First find the line with "- destruct (insertInHashTable" in the entries below, then set down exactly every line through the line with "createHashTable size o = (Some ht, o1) ->", that line included.

━━━━━━

(** C4 (as the code has it).  A successful [insertInHashTable] call
    increments [size] by one, modulo [2^32], exactly when its scan passes
    every entry of the bucket's chain and links a new one; when the scan
    takes an entry for the key the call returns before the increment, so
    [size] and the number of entries stay as they were.  No
    [removeFromHashTable] call changes [size]. *)
Theorem size_bookkeeping (signed : bool) (ht : HashTable) (key : list byte)
    (keysize : Z) (value : list byte) (valuesize : Z) (o : oracle) :
  (forall (ht' : HashTable) (o' : oracle),
      insertInHashTable signed (Some ht) key keysize value valuesize o
      = Ok (0, Some ht', o') ->
      exists buckets hash head head',
        table ht = Some buckets /\
        bucket_of signed ht key keysize = Ok hash /\
        buckets !! Z.to_nat hash = Some head /\
        table ht' = Some (<[Z.to_nat hash := head']> buckets) /\
        ((Exists (taken_for key keysize) (chain_entries head) /\
          size ht' = size ht /\
          length (chain_entries head') = length (chain_entries head))
         \/
         (Forall (passed_for key keysize) (chain_entries head) /\
          size ht' = u32 (size ht + 1) /\
          exists e, chain_entries head' = chain_entries head ++ [e])))
  /\
  (forall ht' : option HashTable,
      removeFromHashTable signed (Some ht) key keysize = Ok ht' ->
      exists ht1, ht' = Some ht1 /\ size ht1 = size ht).
Proof.
  split.
  - intros ht' o' H.
    apply insertInHashTable_Ok in H
      as [(_ & Hret & _) | (buckets & hash & head & head' & counted & Ht & Hh
                            & Hb & Hscan & _ & Hht')]; [discriminate|].
    injection Hht' as ->.
    exists buckets, hash, head, head'. cbn [table size].
    repeat split; try assumption.
    apply insert_chain_Ok in Hscan
      as [(-> & pre & e & post & -> & Hpre & Hhit & -> & _)
         | (-> & e & Hc & Hpre & Hnew & ->)].
    + left. rewrite !chain_entries_app. cbn [chain_entries].
      split; [|split; [reflexivity|]].
      * apply Exists_app. right. left. exact Hhit.
      * rewrite !length_app. reflexivity.
    + right. split; [exact Hpre|]. split; [reflexivity|].
      exists e. rewrite chain_entries_app. reflexivity.
  - intros ht' H. unfold removeFromHashTable in H.
    destruct (table ht) as [buckets|].
    + destruct (bucket_of signed ht key keysize) as [hash|]; cbn [bind] in H;
        [|discriminate].
      destruct (bucket buckets hash) as [head|]; cbn [bind] in H; [|discriminate].
      destruct (remove_chain head false key keysize) as [head'|]; cbn [bind] in H;
        [|discriminate].
      injection H as <-. eexists. split; reflexivity.
    + injection H as <-. eexists. split; reflexivity.
Qed.

Lemma size_bookkeeping_witness :
  let k := mkHashTableEntry (Some ["k"%byte]) 1
             (mkHashValue (Some [Some "v"%byte]) 1) in
  let ht := mkHashTable 1 1 (Some [Node k NULL]) in
  (exists buckets hash head head',
      table ht = Some buckets /\
      bucket_of true ht ["j"%byte] 1 = Ok hash /\
      buckets !! Z.to_nat hash = Some head /\
      Some [Node k (Node (mkHashTableEntry (Some ["j"%byte]) 1
                            (mkHashValue (Some [Some "w"%byte]) 1)) NULL)]
      = Some (<[Z.to_nat hash := head']> buckets) /\
      ((Exists (taken_for ["j"%byte] 1) (chain_entries head) /\
        2 = size ht /\
        length (chain_entries head') = length (chain_entries head))
       \/
       (Forall (passed_for ["j"%byte] 1) (chain_entries head) /\
        2 = u32 (size ht + 1) /\
        exists e, chain_entries head' = chain_entries head ++ [e])))
  /\
  (exists ht1, removeFromHashTable true (Some ht) ["k"%byte] 1 = Ok (Some ht1)
               /\ size ht1 = size ht).
Proof.
  intros k ht.
  destruct (size_bookkeeping true ht ["j"%byte] 1 ["w"%byte] 1 []) as [Hins _].
  destruct (size_bookkeeping true ht ["k"%byte] 1 [] 0 []) as [_ Hrem].
  split.
  - exact (Hins _ [] eq_refl).
  - destruct (Hrem _ eq_refl) as (ht1 & E & Hs).
    exists ht1. split; [rewrite <- E; reflexivity | exact Hs].
Defined.

(** ** Uniqueness of keys *)

Lemma same_bytes_own (e : HashTableEntry) (k : list byte) (n : Z) :
  n <= blen k ->
  key e = Some (firstn (Z.to_nat n) k) ->
  same_bytes e k n = Ok true.
Proof.
  intros Hlen Hkey. unfold same_bytes. rewrite Hkey.
  destruct (memcmp_zero (firstn (Z.to_nat n) k) k n) as (r & -> & Hr).
  - unfold blen in *. rewrite length_firstn. lia.
  - exact Hlen.
  - cbn [bind]. f_equal. apply Z.eqb_eq, Hr.
    rewrite firstn_firstn. f_equal. lia.
Qed.

Lemma insert_chain_unique (c c' : chain) (k : list byte) (n : Z)
    (value : list byte) (valuesize : Z) (o o' : oracle) (counted : bool) :
  chain_unique c ->
  insert_chain c k n value valuesize o = Ok (c', counted, o') ->
  chain_unique c'.
Proof.
  unfold chain_unique. intros Hu H.
  apply insert_chain_Ok in H
    as [(-> & pre & e & post & -> & Hpre & Hhit & -> & _)
       | (-> & e & Hc & Hpre & Hnew & ->)].
  - rewrite chain_entries_app in *. cbn [chain_entries] in *.
    rewrite map_app in *. cbn [map] in *.
    rewrite overwrite_key_of. exact Hu.
  - rewrite chain_entries_app. cbn [chain_entries].
    rewrite map_app. cbn [map].
    apply NoDup_app. split; [exact Hu|]. split; [|apply NoDup_singleton].
    intros x Hx Hx'. apply list_elem_of_singleton in Hx'. subst x.
    apply list_elem_of_fmap in Hx as (e0 & Heq & He0).
    apply new_entry_Ok in Hnew as (Hlen & _ & ->).
    rewrite Forall_forall in Hpre. specialize (Hpre e0 He0).
    unfold key_of in Heq. cbn [key key_size] in Heq. injection Heq as _ Hk.
    unfold passed_for in Hpre.
    rewrite (same_bytes_own e0 k n Hlen) in Hpre by congruence.
    discriminate.
Qed.

Lemma insertInHashTable_unique (signed : bool) (ht : HashTable)
    (buckets : list chain) (key : list byte) (keysize : Z) (value : list byte)
    (valuesize : Z) (o o' : oracle) (ret : Z) (res : option HashTable) :
  table ht = Some buckets ->
  Forall chain_unique buckets ->
  insertInHashTable signed (Some ht) key keysize value valuesize o
  = Ok (ret, res, o') ->
  exists ht' buckets',
    res = Some ht' /\ table ht' = Some buckets' /\ Forall chain_unique buckets'.
Proof.
  intros Ht Hu H.
  apply insertInHashTable_Ok in H
    as [(Hnone & _) | (bs & hash & head & head' & counted & Ht' & _ & Hb
                       & Hscan & _ & ->)]; [congruence|].
  rewrite Ht in Ht'. injection Ht' as <-.
  eexists _, _. split; [reflexivity|]. split; [reflexivity|].
  apply Forall_insert; [exact Hu|].
  eapply insert_chain_unique; [|exact Hscan].
  rewrite Forall_forall in Hu. apply Hu. eapply list_elem_of_lookup_2; eauto.
Qed.

Lemma insert_all_unique (signed : bool) (calls : list insertion) :
  forall (ht : HashTable) (buckets : list chain) (o o' : oracle)
         (res : option HashTable),
    table ht = Some buckets ->
    Forall chain_unique buckets ->
    insert_all signed (Some ht) calls o = Ok (res, o') ->
    exists ht' buckets',
      res = Some ht' /\ table ht' = Some buckets' /\ Forall chain_unique buckets'.
Proof.
  induction calls as [|c calls IH]; intros ht buckets o o' res Ht Hu H;
    cbn [insert_all] in H.
  - injection H as <- <-. eauto.
  - destruct (insertInHashTable signed (Some ht) (ins_key c) (ins_keysize c)
                (ins_value c) (ins_valuesize c) o) as [[[ret mid] o1]|] eqn:E;
      cbn [bind] in H; [|discriminate].
    destruct (insertInHashTable_unique _ _ _ _ _ _ _ _ _ _ _ Ht Hu E)
      as (ht1 & bs1 & -> & Ht1 & Hu1).
    exact (IH _ _ _ _ _ Ht1 Hu1 H).
Qed.

(** C8.  Whatever the capacity, the allocator and the calls, when
    [createHashTable] returns a table and the [insertInHashTable] calls made
    on it run to their end, no chain of the table holds two entries with the
    same key size and the same key bytes. *)
Theorem inserts_keep_keys_unique (signed : bool) (size : Z)
    (calls : list insertion) (o o1 o2 : oracle) (ht : HashTable)
    (res : option HashTable) :
  createHashTable size o = (Some ht, o1) ->
  insert_all signed (Some ht) calls o1 = Ok (res, o2) ->
  exists ht' buckets,
    res = Some ht' /\ table ht' = Some buckets /\
    Forall chain_unique buckets /\
    (forall c i j e1 e2,
        c ∈ buckets ->
        chain_entries c !! i = Some e1 ->
        chain_entries c !! j = Some e2 ->
        key_size e1 = key_size e2 -> key e1 = key e2 -> i = j).
Proof.
  intros Hc Hrun.
  assert (exists buckets, table ht = Some buckets /\ Forall chain_unique buckets)
    as (buckets & Ht & Hu).
  { unfold createHashTable in Hc.
    destruct (MALLOC sizeof_HashTable o) as [[] oa]; cbn [negb] in Hc;
      [|discriminate].
    destruct (MALLOC _ oa) as [[] ob]; cbn [negb] in Hc; [|discriminate].
    injection Hc as <- _. eexists. split; [reflexivity|].
    apply Forall_forall. intros c Hin. apply list_elem_of_In in Hin.
    apply repeat_spec in Hin. subst c. constructor. }
  destruct (insert_all_unique signed calls ht buckets o1 o2 res Ht Hu Hrun)
    as (ht' & buckets' & -> & Ht' & Hu').
  exists ht', buckets'. repeat split; try assumption.
  intros c i j e1 e2 Hin H1 H2 Hs Hk.
  rewrite Forall_forall in Hu'. specialize (Hu' c Hin).
  unfold chain_unique in Hu'. rewrite NoDup_alt in Hu'.
  apply (Hu' i j (key_of e1)).
  - rewrite list_lookup_fmap, H1. reflexivity.
  - rewrite list_lookup_fmap, H2. cbn. unfold key_of. congruence.
Qed.

Lemma inserts_keep_keys_unique_witness :
  let calls := [mkInsertion ["k"%byte] 1 ["v"%byte; "1"%byte] 2;
                mkInsertion ["j"%byte] 1 ["w"%byte] 1;
                mkInsertion ["k"%byte] 1 ["z"%byte; "z"%byte] 2] in
  exists res o2,
    createHashTable 1 [] = (Some (mkHashTable 1 0 (Some [NULL])), []) /\
    insert_all true (Some (mkHashTable 1 0 (Some [NULL]))) calls [] = Ok (res, o2) /\
    exists ht' buckets,
      res = Some ht' /\ table ht' = Some buckets /\
      Forall chain_unique buckets /\
      (forall c i j e1 e2,
          c ∈ buckets ->
          chain_entries c !! i = Some e1 ->
          chain_entries c !! j = Some e2 ->
          key_size e1 = key_size e2 -> key e1 = key e2 -> i = j).
Proof.
  intros calls. eexists _, _.
  split; [reflexivity|].
  split; [vm_compute; reflexivity|].
  eapply (inserts_keep_keys_unique true 1 calls [] [] []);
    [reflexivity | vm_compute; reflexivity].
Defined.

(** ** Overwriting with a value that is not longer *)

Lemma insert_chain_taken (pre : list HashTableEntry) (e : HashTableEntry)
    (post : chain) (k : list byte) (n : Z) (value : list byte) (valuesize : Z)
    (o : oracle) :
  Forall (passed_for k n) pre ->
  taken_for k n e ->
  insert_chain (chain_app pre (Node e post)) k n value valuesize o =
  Ok (chain_app pre (Node (fst (overwrite e valuesize o)) post), false,
      snd (overwrite e valuesize o)).
Proof.
  intros Hpre Hhit. induction Hpre as [|e0 pre He0 Hpre IH].
  - cbn. unfold taken_for in Hhit. rewrite Hhit. cbn [bind].
    destruct (overwrite e valuesize o); reflexivity.
  - rewrite chain_app_cons. cbn [insert_chain].
    unfold passed_for in He0. rewrite He0. cbn [bind].
    rewrite IH. reflexivity.
Qed.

━━━━━━

* _SOLUTION_
  - destruct (insertInHashTable signed (Some ht) (ins_key c) (ins_keysize c)
                (ins_value c) (ins_valuesize c) o) as [[[ret mid] o1]|] eqn:E;
      cbn [bind] in H; [|discriminate].
    destruct (insertInHashTable_unique _ _ _ _ _ _ _ _ _ _ _ Ht Hu E)
      as (ht1 & bs1 & -> & Ht1 & Hu1).
    exact (IH _ _ _ _ _ Ht1 Hu1 H).
Qed.

(** C8.  Whatever the capacity, the allocator and the calls, when
    [createHashTable] returns a table and the [insertInHashTable] calls made
    on it run to their end, no chain of the table holds two entries with the
    same key size and the same key bytes. *)
Theorem inserts_keep_keys_unique (signed : bool) (size : Z)
    (calls : list insertion) (o o1 o2 : oracle) (ht : HashTable)
    (res : option HashTable) :
  createHashTable size o = (Some ht, o1) ->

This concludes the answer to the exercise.